Exercise description →
In these records, how many lines contain "destruct"? Please reply with the number only.

Records supplied →
-=-=-=-=-
Definition Recover : prog (result RecoveryReport) :=
  let? inflight := pg (select count_inflight) or "count inflight attempts" in
  let? pending := pg (select count_pending_deliveries) or "count webhook deliveries" in
  let? stuck := pg (select stuck_requests) or "scan stuck requests" in
  Ret (Ok (MkRecoveryReport inflight pending stuck)).
End status.

(** ** Lemmas *)

Lemma latest_attempt_elem rid db t :
  latest_attempt rid db = Some t ->
  (exists i, db_attempts db !! i = Some t /\ t_request_id t = rid) /\
  forall i t', db_attempts db !! i = Some t' -> t_request_id t' = rid ->
    t_submitted_at t' <= t_submitted_at t.
Proof.
  unfold latest_attempt. set (key := fun kv : string * attempt_row => - t_submitted_at kv.2).
  set (rows := rows_where _ _).
  assert (forall i t', (i, t') ∈ sort_by key rows <->
    db_attempts db !! i = Some t' /\ t_request_id t' = rid) as Hel.
  { intros i t'. rewrite sort_by_elem. unfold rows. by rewrite rows_where_elem, String.eqb_eq. }
  pose proof (sort_by_sorted key rows) as Hs.
  destruct (sort_by key rows) as [|[i t0] l]; [done|]. intros [= ->].
  apply StronglySorted_inv in Hs as [_ Hle]. rewrite Forall_forall in Hle. split.
  - exists i. apply Hel. by left.
  - intros j t' Hj Hr. assert ((j, t') ∈ (i, t) :: l) as Hin by by apply Hel.
    apply elem_of_cons in Hin as [[= _ ->]|Hin]; [lia|].
    apply Hle in Hin. unfold key in Hin. simpl in Hin. lia.
Qed.

Lemma latest_attempt_none rid db :
  latest_attempt rid db = None <->
  forall i t, db_attempts db !! i = Some t -> t_request_id t <> rid.
Proof.
  unfold latest_attempt. set (key := fun kv : string * attempt_row => - t_submitted_at kv.2).
  set (rows := rows_where _ _).
  assert (forall i t', (i, t') ∈ sort_by key rows <->
    db_attempts db !! i = Some t' /\ t_request_id t' = rid) as Hel.
  { intros i t'. rewrite sort_by_elem. unfold rows. by rewrite rows_where_elem, String.eqb_eq. }
  destruct (sort_by key rows) as [|[i t0] l]; split; try done.
  - intros _ i t Hi Hr. eapply (not_elem_of_nil (i, t)), Hel. done.
  - intros H. destruct (proj1 (Hel i t0)) as [Hi Hr]; [by left|]. by apply H in Hi.
Qed.

Lemma has_attempt_spec rid db :
  has_attempt rid db = true <-> exists i t, db_attempts db !! i = Some t /\ t_request_id t = rid.
Proof.
  unfold has_attempt. rewrite negb_true_iff, no_row_false.
  split; intros (i & t & Hi & Hr); exists i, t; (split; [done|]); by apply String.eqb_eq.
Qed.

Section lemmas.
Context `{Env : Environment}.
(** ** Witness *)

Module DeliveriesDemo.
Import RefEnv RelayDemo StatusDemo WebhookDemo.

(** A receiver that always answers 503; an hour passes between any two
    interactions, so that every retry is due at the next tick. *)
#[local] Instance patient : Environment :=
  let h := honest 1 503 5 in {|
    env_now := @env_now h; env_zone := @env_zone h;
    env_pg_now hist := @env_pg_now h hist + Z.of_nat (length hist) * (3600 * 10 ^ 6);
    env_uuid := @env_uuid h; env_pg_fate := @env_pg_fate h; env_rand := @env_rand h;
    env_ctx_done := @env_ctx_done h; env_select := @env_select h;
    env_dial := @env_dial h; env_ChainID := @env_ChainID h;
    env_EstimateGas := @env_EstimateGas h; env_SuggestGasPrice := @env_SuggestGasPrice h;
    env_BalanceAt := @env_BalanceAt h; env_PendingNonceAt := @env_PendingNonceAt h;
    env_SendTransaction := @env_SendTransaction h; env_accepts := @env_accepts h;
    env_TransactionReceipt := @env_TransactionReceipt h;
    env_CallContract := @env_CallContract h; env_url_ok := @env_url_ok h;
    env_http := @env_http h |}.

Definition world_after (w : world) : world :=
  match run (webhook_tick 10) w with Done _ w' | Panicked _ w' | Blocked w' => w' end.

Definition the_key : string := pd_id demo_delivery.

Definition w0 : world := Eval vm_compute in queued_world.
Definition w1 : world := Eval vm_compute in world_after w0.
Definition w2 : world := Eval vm_compute in world_after w1.
Definition w3 : world := Eval vm_compute in world_after w2.
Definition w4 : world := Eval vm_compute in world_after w3.
Definition w5 : world := Eval vm_compute in world_after w4.

(** The table is well formed and the tick reads the delivery and returns. *)
Definition tick_check (w w' : world) : bool :=
  all_rows (fun k d => row_ok d && bool_decide (pg_uuid_in k = Some k)) (db_deliveries (w_db w)) &&
  existsb (fun kv => String.eqb kv.1 the_key)
    (take 10 (due_deliveries (env_pg_now (w_hist w)) (w_db w))) &&
  match run (webhook_tick 10) w with Done _ _ => true | _ => false end.

Lemma round_of n w w' :
  tick_check w w' = true -> world_after w = w' ->
  rounds 10 the_key n w0 w -> rounds 10 the_key (S n) w0 w'.
Proof.
  unfold tick_check, world_after. intros [[Ha Hs]%andb_true_iff Hr]%andb_true_iff Hw H.
  destruct (run (webhook_tick 10) w) as [r w1'| |] eqn:E; [|discriminate Hr..]. subst w1'.
  econstructor; [exact H| | |exact E].
  - split; [done|]. split.
    + intros k d Hk. pose proof (all_rows_elim _ _ _ _ Ha Hk) as H'.
      apply andb_true_iff in H' as [H' _]. by apply row_ok_sound.
    + intros k [d Hk]. pose proof (all_rows_elim _ _ _ _ Ha Hk) as H'.
      apply andb_true_iff in H' as [_ H']. by apply bool_decide_eq_true_1 in H'.
  - split; [done|]. apply existsb_exists in Hs as ([k row] & Hin & Hk). exists row.
    apply String.eqb_eq in Hk. cbn [fst] in Hk. subst k. by apply list_elem_of_In.
Qed.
-=-=-=-=-
Written answer →
4